Nearly two decades later, I still believe every word of the above to be true.
Scattered Remains was the nearest Paul got to traditional publishing; he set up an imprint, Time Bomb Books, to self-publish his further works. The first of these were two novels: The Horizontal Split was the odyssey of Sarah Donaldson, a brilliant but schizophrenic English schoolgirl who runs away from home and embarks on a violent and dangerous odyssey through India, pursued by (inter alia) an ineffectual father and a psychopathic mother who wants her dead. Sarah was the protagonist of the two final stories in Scattered Remains—‘The Day of the Muffled Oar’ and ‘When The Hooghly Screams’ (did I mention that Paul also had an extraordinary facility with titles?)—and these two tales are incorporated into the longer work. The second novel, The Pariah, was a paranormal thriller involving McKoy, a retired MI6 agent, and Robert Paymer, a sadistic psychopath with lethal—and ever-growing—psychic powers. What could have been hackneyed pulp fare was given real, brutal force by its narrator: Paymer, whose abilities enable him to take the role of an omniscient author. Paymer is drawn with all the frightening authenticity Paul could muster. And that was plenty.

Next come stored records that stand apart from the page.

(** "/dev/zero" reads as zeros, "/dev/full" takes nothing, "/dev/tty" prints, a
    read of "/dev/tty" and of the standard input give what they give. *)
Example devices_through_the_vfs :
  runs_to (v ← boot;
           '(v, z) ← vfs_open (str_dev ++ SLASH :: str_zero) 3 v;
           '(v, zeros) ← vfs_readfd z 4 v;
           '(v, f) ← vfs_open (str_dev ++ SLASH :: str_full) 3 v;
           '(v, full) ← vfs_writefd f [1; 2] 2 v;
           '(v, t) ← vfs_open (str_dev ++ SLASH :: str_tty) 3 v;
           '(v, printed) ← vfs_writefd t [104; 105] 2 v;
           '(v, line) ← vfs_readfd t 10 v;
           '(v, input) ← vfs_readfd 0 10 v;
           '(v, none) ← vfs_open (str_dev ++ SLASH :: [120]) 3 v;
           Ret (zeros, full, printed, w_console (vworld v), line, input, none))
    (fun r => r = ((4, [0; 0; 0; 0]), - ENOSPC, 2, [[104; 105]], (1, []), (- EIO, []), - ENOENT)).
Proof. vm_compute. reflexivity. Qed.
End Demo.
Lemma add_ok name rd data d f :
  names_unique f -> entry_of f name = None -> (0 < free_entries f)%nat -> len name < 128 ->
  runs_to (procfs_add_entry name rd data d f) (fun f' =>
    names_unique f' /\ free_entries f = S (free_entries f') /\ f' = set_entries f (procfs_entries f') /\
    forall n, entry_of f' n = if decide (n = name) then Some (rd, data, d) else entry_of f n).
Proof.
  intros Hu Hn Hf Hl. unfold procfs_add_entry.
  destruct (first_index _ (procfs_entries f)) as [i|] eqn:Ei.
  2:{ exfalso. apply first_index_None in Ei. unfold free_entries in Hf.
      destruct (filter _ _) as [|e l] eqn:El; [cbn in Hf; lia|].
      assert (e ∈ filter (fun e => pe_used e = false) (procfs_entries f)) as [H1 H2]%list_elem_of_filter by (rewrite El; left).
      rewrite Forall_forall in Ei. specialize (Ei e H2). cbn in Ei. by rewrite H1 in Ei. }
  apply first_index_Some in Ei as (Hi & e & He & Hue%negb_true_iff & _).
  unfold strcpy_into, PROC_NAME_SIZE. rewrite (proj2 (Z.ltb_lt _ _) Hl). cbn [mbind outcome_bind].
  rewrite aset_in_bounds by done. cbn [mbind outcome_bind runs_to].
  set (e' := mkpe name rd data true d). set (f' := set_entries f _).
  assert (names_unique f') as Hu'.
  { intros a b ea eb Ha Hb Ua Ub Nab. cbn [f' set_entries procfs_entries] in Ha, Hb.
    rewrite entry_of_None in Hn by done.
    apply lookup_insert_cases in Ha as [(-> & -> & _)|[Hna Ha]], Hb as [(-> & -> & _)|[Hnb Hb]]; [done|..].
    - by destruct (Hn b eb Hb Ub).
    - by destruct (Hn a ea Ha Ua).
    - by eapply (Hu a b). }
  split_and!; [done| |done|].
  - pose proof (free_entries_set f (Z.to_nat i) e e' He ltac:(by rewrite Hue)) as H. cbn [e' pe_used] in H. fold f' in H. lia.
  - intros n. apply option_eq. intros x. rewrite entry_of_spec by done. cbn [f' set_entries procfs_entries].
    case_decide as En.
    + subst n. split.
      * intros (a & ea & Ha & Ua & Na & ->). apply lookup_insert_cases in Ha as [(-> & -> & _)|[_ Ha]]; [done|].
        rewrite entry_of_None in Hn by done. by destruct (Hn a ea Ha Ua).
      * intros [= <-]. exists (Z.to_nat i), e'. rewrite list_lookup_insert_eq by (by eapply lookup_lt_Some). done.
    + rewrite entry_of_spec by done. split.
      * intros (a & ea & Ha & Ua & Na & ->). apply lookup_insert_cases in Ha as [(-> & -> & _)|[_ Ha]]; [by destruct En|eauto 10].
      * intros (a & ea & Ha & Ua & Na & ->). exists a, ea. rewrite list_lookup_insert_ne; [done|].
        intros <-. rewrite He in Ha. injection Ha as <-. congruence.
Qed.

Lemma remove_ok name f :
  names_unique f ->
  runs_to (procfs_remove_entry name f) (fun f' =>
    names_unique f' /\ f' = set_entries f (procfs_entries f') /\
    free_entries f' = (free_entries f + (match entry_of f name with Some _ => 1 | None => 0 end))%nat /\
    forall n, entry_of f' n = if decide (n = name) then None else entry_of f n).
Proof.
  intros Hu. unfold procfs_remove_entry. destruct (procfs_find_entry f name) as [i|] eqn:Ei.
  2:{ assert (entry_of f name = None) as Hn by (unfold entry_of; by rewrite Ei). cbn [runs_to]. rewrite Hn.
      split_and!; [done|by destruct f|lia|]. intros n. by case_decide; subst. }
  apply (find_spec f name i Hu) in Ei as (e & Hi & He & Hue & Hne).
  assert (entry_of f name = Some (as_entry e)) as Hs by (apply entry_of_spec; eauto 10). rewrite Hs.
  rewrite (aget_lookup _ _ e) by done. cbn [mbind outcome_bind].
  rewrite aset_in_bounds by (apply lookup_lt_Some in He; unfold len; lia). cbn [mbind outcome_bind runs_to].
  set (e' := mkpe (pe_name e) (pe_read e) (pe_data e) false (pe_is_dir e)). set (f' := set_entries f _).
  assert (names_unique f') as Hu'.
  { intros a b ea eb Ha Hb Ua Ub Nab. cbn [f' set_entries procfs_entries] in Ha, Hb.
    apply lookup_insert_cases in Ha as [(-> & -> & _)|[Hna Ha]], Hb as [(-> & -> & _)|[Hnb Hb]]; try done. by eapply (Hu a b). }
  split_and!; [done|done| |].
  - pose proof (free_entries_set f (Z.to_nat i) e e' He ltac:(by rewrite Hue)) as H. cbn [e' pe_used] in H. fold f' in H. lia.
  - intros n. apply option_eq. intros x. rewrite entry_of_spec by done. cbn [f' set_entries procfs_entries].
    case_decide as En.
    + split; [|done]. intros (a & ea & Ha & Ua & Na & ->). apply lookup_insert_cases in Ha as [(-> & -> & _)|[Hna Ha]]; [done|].
      destruct Hna. eapply (Hu a (Z.to_nat i)); eauto. congruence.
    + rewrite entry_of_spec by done. split.
      * intros (a & ea & Ha & Ua & Na & ->). apply lookup_insert_cases in Ha as [(-> & -> & _)|[_ Ha]]; [done|eauto 10].
      * intros (a & ea & Ha & Ua & Na & ->). exists a, ea. rewrite list_lookup_insert_ne; [done|].
        intros <-. rewrite He in Ha. injection Ha as <-. congruence.
Qed.

(** ** The files of a process *)

Definition table := list (list Z * entry).

Fixpoint assoc (l : table) (n : list Z) : option entry :=
  match l with [] => None | (m, x) :: l' => if decide (n = m) then Some x else assoc l' n end.

(** What procfs_register adds for the process of index [i]. *)
Definition files_of (s : list Z) (i : Z) : table :=
  (s, (None, Some i, true)) :: ((fun '(name, fn) => (s ++ lit name, (Some fn, Some i, false))) <$> proc_files).

Lemma assoc_other l n : n ∉ l.*1 -> assoc l n = None.
Proof.
  induction l as [|[m x] l IH]; [done|]. cbn. rewrite not_elem_of_cons. intros [Hne Hl]. rewrite decide_False by done. auto.
Qed.

Lemma files_of_nodup s i : NoDup (files_of s i).*1.
Proof.
  assert ((files_of s i).*1 = (fun t => s ++ t) <$> [lit ""; lit "/status"; lit "/stack"; lit "/bytecode"; lit "/args"]) as ->.
  { cbn [files_of proc_files fmap list_fmap fst]. change (lit "") with (@nil Z). by rewrite app_nil_r. }
  apply NoDup_fmap_2; [intros a b; apply app_inv_head|].
  apply (bool_decide_eq_true_1 (NoDup _)). vm_compute. reflexivity.
Qed.
(** * tiny-http: the chained hash table of [src/hash_table.c]

    A shallow embedding of the string-to-string hash table (universal
    hashing, separate chaining with doubly linked lists, table doubling
    and halving) together with the properties its description states.

    The C code works on a heap of [node_t] records linked by raw
    pointers and on a bucket array obtained from [malloc].  The
    embedding keeps both: nodes live in a finite map from addresses to
    records, the bucket array is a list of pointers, and every C
    function is a computation in a state-and-fault monad.  Undefined
    behaviour of the C program (a null or dangling dereference, an
    index out of the array, a division by zero, a signed overflow of an
    [int], a loop that never exits) is a [Fault].

    What the environment decides is a parameter: the two numbers [a]
    and [b] drawn by [init_hash], the signedness of [char], the address
    [malloc] gives a new node, and the content of the block [malloc]
    gives for a bucket array, which the code does not clear.  Strings
    are taken by value.  [free_hash_table] returns the heap it leaves
    behind, and [hash_print] the text it writes. *)

From Equations Require Import Equations.
From Stdlib Require Import ZArith String Ascii Lia.
From stdpp Require Import base option list gmap strings.

Local Open Scope Z_scope.

(** ** Machine integers *)

(** [int64_t] arithmetic as the platform does it, two's complement:
    the value is brought back into [-2^63, 2^63) after each operation.
    The digest and the product [a * k] are meant to wrap (the loop of
    [mod] below is there for the negative values this gives). *)
Definition wrap64 (z : Z) : Z := (z + 2 ^ 63) mod 2 ^ 64 - 2 ^ 63.

Definition INT_MAX : Z := 2 ^ 31 - 1.
Definition INT_MIN : Z := - 2 ^ 31.

(** [#define MIN_TABLE_SIZE 16] *)
Definition MIN_TABLE_SIZE : Z := 16.

(** ** Faults and results *)

Inductive fault : Type :=
| NullDeref      (* dereference of the NULL pointer *)
| WildPointer    (* dereference of an address that holds no live node *)
| OutOfBounds    (* bucket index outside the bucket array *)
| DivByZero      (* [x % 0] *)
| Overflow       (* signed overflow of an [int] *)
| Diverges.      (* a loop that never reaches its exit *)

Inductive result (A : Type) : Type :=
| Ok (x : A)
| Fault (f : fault).
Arguments Ok {A} x.
Arguments Fault {A} f.

(** ** The hash function *)

(** The loop [while (x < 0) x += y;] of [mod].  With [0 < y] the sum
    [x + y] of a negative [x] cannot leave the [int64_t] range.  With
    [y <= 0] a negative [x] never becomes non-negative: the C loop
    either spins ([y = 0]) or runs into signed overflow. *)
Equations? mod_loop (x y : Z) : result Z by wf (Z.to_nat (- x)) lt :=
  mod_loop x y with Z_lt_dec x 0 := {
    | right _ => Ok x ;
    | left _ with Z_lt_dec 0 y := {
      | left _ => mod_loop (x + y) y ;
      | right _ => Fault Diverges } }.
Proof. lia. Qed.

(** [static int64_t mod(int64_t x, int64_t y)] ([mod] is a reserved
    word here, hence the name); C's [%] truncates towards zero
    ([Z.rem]). *)
Definition mod_c (x y : Z) : result Z :=
  match mod_loop x y with
  | Ok x' => if y =? 0 then Fault DivByZero else Ok (Z.rem x' y)
  | Fault f => Fault f
  end.

(** [p = 2305843009213693951], set by [init_hash]. *)
Definition p : Z := 2305843009213693951.

Section Hash.

(** The two random parameters drawn by [init_hash], and the
    signedness of plain [char] on the platform. *)
Variables (a b : Z) (char_signed : bool).

(** [c = *str++]: a [char] read into an [int]. *)
Definition char_to_int (c : ascii) : Z :=
  let v := Z.of_N (N_of_ascii c) in
  if char_signed && (128 <=? v) then v - 256 else v.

My impression was that Paul had tried to place both books with mainstream publishers without success. Maybe they were too weird, too intense; it can’t have helped that horror had become a toxic brand in the publishing market of the late 1990s. He self-published a third novel, Skull Wars, which also incorporated a number of short stories, and two further story collections, Idiopathic Condition Red and the aptly-named A Strange Collection of Stories, both of which—particularly the latter—are excellent. He also self-published a volume of poetry, and a non-fiction book, Operation Miasma, about post-war MI6 activities in his beloved Goa. All this work remains available online.
The author Steve Byrne told me that Paul had grown disillusioned with writing and had almost given up entirely (Steve thankfully persuaded him otherwise.) Perhaps the news of his passing will prompt a rediscovery of his work; I sincerely hope so. It would be good to think Paul might find, posthumously, the wider recognition he so richly deserved; I only wish it could have come when he was still with us, and that the horror community knew what a remarkable voice it has lost.